The first week of a training plan always goes well. I have written out all of my planned runs in my notebook with the distances that I should do between now and the 26 May when I will be competing in the 50km Cyprus Ultra. All there is to do now is go out and run them.
This is where most plans fail.
Running between 30 – 50 miles a week is both tiring and time-consuming.
Only one week into this 13-week programme and I am already tired. Tired of plodding with my heavy frame of a body. Tired of hills. Tired of getting chased by wild Cyprus dogs. Tired of the heat.
The last point is not quite true as this week has seen some strange weather in Cyprus. Torrential rain and thunderstorms on Monday were followed by a sharp increase in temperature by the end of the week. Running in the thunderstorm was amazing. I felt so alive. In the heat of the afternoon, the rain was hammering this small Mediterranean Island. It could be the last time I see rain in Cyprus until I leave in August. I know for sure that I will be tired of the heat come May.
Even though I’m already feeling tired, I should take some encouragement that I have got through the planned training sessions this week and my body is injury free. Distance and time on my feet is the aim of the sessions. Getting my body used to running for hours on end and fueling it as I move.
This is my favourite part of training for an Ultra. I do enjoy eating, especially sugary and carbohydrate-laden foods. My favourite discovery is locally made honey and sugar covered pitta bread. It’s almost like a crepe that has been folded about 10 times. It is so good!
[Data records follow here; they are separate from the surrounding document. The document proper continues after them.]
(** The whole area becomes part of the sentinel's page. *)
Lemma trim_start_small_wp A F s a r l rl rb x d : inv A s -> lists (frees A) F s -> trimmable A -> A !! a = Some r -> ar_kind r = KFree ->
  ar_left r = l -> A !! l = Some rl -> ar_kind rl = KLeft -> A !! (a + ar_size r) = Some rb -> (4096 | x) -> a < x <= a + ar_size r - 16 -> a + ar_size r - x <= 40 -> x - l = 4096 * d ->
  wp (unlink_free a (bucket_of (ar_size r - 16)) ;; do p <- create_allocation_header x 0 (a + ar_size r - x) 0; FixLeftPointer (a + ar_size r) x ;;
      page_free l (Z.shiftr (4096 * d) PAGE_SIZE_SHIFT) ;; modify (on_size (fun w => u64 (w - 4096 * d)))) (fun _ s' => trimmed A F a s s') s.
Proof.
  intros I L Htr Ha Ka El Hl Kl Hb Hx4 Hx Hs Ed. pose proof I as [M Hh Hc]. pose proof (mi_geom _ _ _ M) as G. destruct (Hh a r Ha) as [W1 W2].
  pose proof (start_facts A a r l rl rb x G Hc Htr Ha Ka El Hl Kl Hb Hx) as (L1 & L2 & L3 & F5 & Kb & Kb' & Eb & Hnx & Hbig & Hl4).
  pose proof (cut_small_spec A a r l rl rb x G Hc Htr Ha Ka El Hl Kl Hb Hx4 Hx Hs) as (GV & IV & TV & FV & UV & CV & TrV & ClV & SV). set (A1 := mark a KUsed A) in *. set (V := cut_left _ _ _ _) in *.
  pose proof (ge_facts _ _ _ G Ha) as (F1 & F2 & F3 & F4 & _). pose proof (ge_facts _ _ _ G Hb) as (_ & B2 & B3 & _). assert (8 | x) as X8 by (etrans; [|exact Hx4]; by exists 512).
  assert (A1 !! a = Some (set_kind KUsed r)) as Ha1 by (unfold A1; rewrite mark_lookup, decide_True, Ha by done; done). assert (A1 !! (a + ar_size r) = Some rb) as Hb1 by (unfold A1; rewrite mark_lookup, decide_False by lia; done).
  assert (ext (set_kind KUsed r) = ar_size r) as E1 by exact (ext_size (set_kind KUsed r) ltac:(done)).
  wp_step. eapply wp_mono; [apply (mid_unlink_lists A (frees A) F s a (ar_size r) M L); [apply frees_spec; eauto|done]|]. intros _ s1 (K1 & M1 & F1' & L1' & EF1).
  assert (mid A1 (frees A1) s1) as M2. { unfold A1. rewrite frees_mark_used. eapply mid_shape; [done|eapply geom_mark; eauto|apply (inside_mark _ _ r); congruence || done|apply (total_mark _ _ r); congruence || done|]. by rewrite frees_mark_used. }
  rewrite <- (frees_mark_used A a) in L1'. fold A1 in L1'. assert (frees A1 !! a = None) as Hn1 by (apply (frees_none _ _ (set_kind KUsed r)); done).
  assert (hdrs A (hp_mem s1)) as Hh1 by (eapply hdrs_links; [done| |exact K1|done]; done).
  assert (forall y, a <= y < a + ar_size r -> (8 | y) -> usable s1 y = true) as Hu by (intros y Hy H8; eapply (mid_usable A1); [exact M2|exact Ha1|done|lia]).
  wp_step. eapply (create_allocation_header_wp _ _ _ x _ _ 0); [lia|apply Hu; [lia|done]|apply Hu; [lia|apply Z.divide_add_r; [done|by exists 1]]|done|lia..|]. set (s2 := put_header _ _ _ _).
  destruct (put_header_inside A1 (frees A1) F1' s1 a _ x 0 (a + ar_size r - x) M2 L1' Ha1 Hn1 ltac:(lia) ltac:(lia)) as [M3 L3']. fold s2 in M3, L3'.
  destruct (Hh1 _ _ Hb) as [W3 W4]. wp_step. eapply (FixLeftPointer_wp _ A (a + ar_size r) rb); [done|done|by apply (mid_header _ _ _ _ _ M3 Hb1)|unfold s2; rewrite put_header_other by lia; done|done|lia|].
  set (s3 := on_mem _ s2). assert (keeps (touched A a r) s s3) as K.
  { eapply keeps_trans; [eapply keeps_mono; [|exact K1]; by left|]. eapply keeps_trans; [apply (put_header_keeps _ x); right; left; lia|apply keeps_put; by right; right]. }
  apply (release_wp A1 V F1' s3 l d); [by eapply mid_put_header; [|exact Hb1|left]|by eapply lists_fix|done|done|by rewrite <- Ed; replace (l + (x - l)) with x by lia|lia|done|done|lia| |].
  - intros y Hy. destruct (Z.lt_ge_cases y a); [exists l, rl; split; [unfold A1; rewrite mark_lookup, decide_False by lia; done|rewrite ext_size by congruence; lia]|]. exists a, (set_kind KUsed r). split; [done|lia].
  - intros s4 M4 L4 Em El4 Ed4. exists V, F1'. split; [split; [done| |done]|].
    + rewrite Em. intros y q Hy. unfold V in Hy. rewrite cut_left_lookup in Hy by (cbn; lia). cbn in Hy. rewrite El in Hy. case_decide; [injection Hy as <-; subst y|].
      { unfold s3. rewrite !put_other by lia. unfold s2. destruct (put_header_words x 0 (a + ar_size r - x) s1) as [-> ->]. rewrite hdr_no_tag by done. done. }
      case_decide as N; [done|]. apply Decidable.not_or in N as [N1 N2]. unfold A1 in Hy. rewrite mark_lookup, (decide_False (P := y = a)) in Hy by done. case_decide as N3.
      * subst y. rewrite Hb in Hy. injection Hy as <-. unfold s3. rewrite put_same, put_other by lia. split; [done|]. unfold s2. rewrite put_header_other by lia. done.
      * destruct (Hh _ _ Hy) as [<- <-]. split; apply K; intros Hx'; destruct (touched_headers _ _ _ _ _ _ G Ha ltac:(congruence) Hx' Hy); try lia; done.
    + split_and!; try done; [by eapply rest_kept_out; [apply L|]|]. split; [|by rewrite El4, (kp_locked _ _ _ K)|by rewrite Ed4, (kp_delayed _ _ _ K)]. intros y Hy. rewrite Em. apply K. intros Htc.
      apply (touched_payload A a r y G Ha ltac:(congruence) Htc). by rewrite delete_id by (apply used_none; intros u Hu'; congruence).
Qed.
Slowly, I am losing weight. This isn’t the goal of running this Ultra but I will welcome running with less overall mass. My joints will also thank me for it. I started this week at 89.5kg. I’ll see where I am in 4 weeks. If I keep up my habit of eating an ice-cream every other day, I probably won’t lose any weight. The ice-creams may have to go on hold. We will see…
Distance this week
Here is an overview of my week of training (26 Feb – 4 Mar – distance in miles):
I came into this week of training off the back of a 1hr 41min half marathon. I’m still quite surprised that I could run a half marathon in that time. As was most of the people I work with. Not bad for a “big lad”. But a half is completely different to an Ultra. I’ll no longer be able to get away with minimal training.
I need to observe the rest days and not overdo it. I’m also terrible at stretching after sessions. It might be time to invest in a foam roller. I’ve hardly ever used one so it’s all new to me.